ACCADE ALL'ONU
GIORNATA MONDIALE DELLA SCIENZA PER LA PACE E LO SVILUPPO

 

Per vincere un Premio Nobel non basta essere intelligenti, bisogna anche avere una visione, pensare in termini universali e di lungo periodo. Giorgio Parisi, che il mese scorso ha ricevuto dall’Accademia delle Scienze di Stoccolma la telefonata che tutti gli studiosi sognano, si è dedicato a mettere ordine nel caos. L’ha fatto nella fisica, dove ha dato «contributi innovativi alla nostra comprensione dei sistemi complessi». Assieme a lui ci sono altri due vincitori, il meteorologo e climatologo giapponese, Syukuro Manabe, 90 anni, e l’oceanografo e modellatore climatico tedesco, Klaus Hasselmann, 89 anni, che hanno ricevuto il Nobel «per la modellazione fisica del clima terrestre, la quantificazione della variabilità e la previsione affidabile del riscaldamento globale». Tutti e tre lavorano su fenomeni che certamente sono caotici, ma solo apparentemente casuali. Si tratta di mettere ordine e quando ci riesci poi funziona anche in ambiti ai quali non avevi pensato, come la matematica, la biologia, le neuroscienze e o l’apprendimento automatico.

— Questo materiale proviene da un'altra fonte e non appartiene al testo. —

Lemma sema_end N G k v m ts w tr : @from_trial N sema_guard 0 k v m → all_returned ts →
  (∀ t w', returned t = true → G (Pool (t :: ts) w' (tr ++ [(0%nat, Found v (Z.of_nat N))]))) →
  can G (Pool (m :: ts) w tr).
Proof.
  intros Hm _ HG. eapply can_head; [|rewrite Hm; observed|]; [reflexivity|].
  eapply can_head; [|observed|]; [reflexivity|].
  cbn [lab trial_labelled map]. rewrite app_nil_r. eexists. split; [apply rtc_refl|]. by apply HG.
Qed.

La scienza ha prodotto la penicillina, ma anche la bomba atomica, i pannelli fotovoltaici e le colture geneticamente modificate. In sostanza è uno strumento al servizio dell’umanità, che poi deve farne l’uso che ritiene, meglio se ritiene di utilizzarla per il bene comune. È sempre stato così, quello che è cambiato nell’ultimo secolo è la fiducia che riponiamo in questo mezzo a nostra disposizione. Lo stesso Parisi, tra un brindisi e l’altro, appena ricevuta la notizia del Nobel ha rilasciato una serie di interviste nelle quali ha sottolineato che in questo periodo «dubitiamo che le nostre condizioni miglioreranno e, consciamente o no, diamo la colpa alla scienza». Insomma «è vero che la nostra situazione è critica su molti fronti, ma per uscirne abbiamo bisogno di più scienza, non di meno scienza. E questo è particolarmente vero per il cambiamento climatico». Forse allora la Giornata mondiale della scienza per la Pace e lo sviluppo, voluta dalle Nazioni Unite, assume un sapore diverso, di stretta attualità, come dovrebbe essere sempre e non sempre è. Le celebrazioni sono fissate per il 10 novembre e tendono a sottolineare che la conoscenza e lo sviluppo tecnologico possono essere fondamentali per l’economia e l’ambiente, e un miglioramento in questi ambiti fa diminuire drasticamente le probabilità che si verifichino dei conflitti. Del resto gli scienziati, in un modo o in un altro, hanno sempre messo al centro del loro agire il dilemma etico. A volte superandolo “dal lato oscuro”, altre rinunciando a guadagni enormi per garantire a tutti la possibilità di accedere a determinate cure appena scoperte. Gli esempi che si potrebbero fare sono molti, ma, visto che siamo in tema di Nobel, si può ricordare proprio il signor Alfred, che dopo avere inventato l’esplosivo più potente mai conosciuto fino ai suoi tempi, «per farne ammenda e sollevarsene la coscienza come uomo istituì i premi per la promozione e la realizzazione della Pace».

La conoscenza e lo sviluppo tecnologico sono fondamentali per l’economia e la salvaguardia dell’ambiente.
Un miglioramento in questi ambiti fa diminuire i conflitti

Lo scriveva un altro che di scienza se ne intendeva, Albert Einstein, sottolineando, a proposito della bomba atomica, che «i fisici che hanno contribuito a forgiare la più formidabile e pericolosa arma di tutti i tempi sono tormentati da un identico senso di responsabilità, per non dire di colpa». «Dobbiamo continuare ad ammonire i governi - continuava - e a renderli consapevoli dell’indicibile disastro che provocheranno con certezza se non sapranno modificare in tempo il proprio atteggiamento».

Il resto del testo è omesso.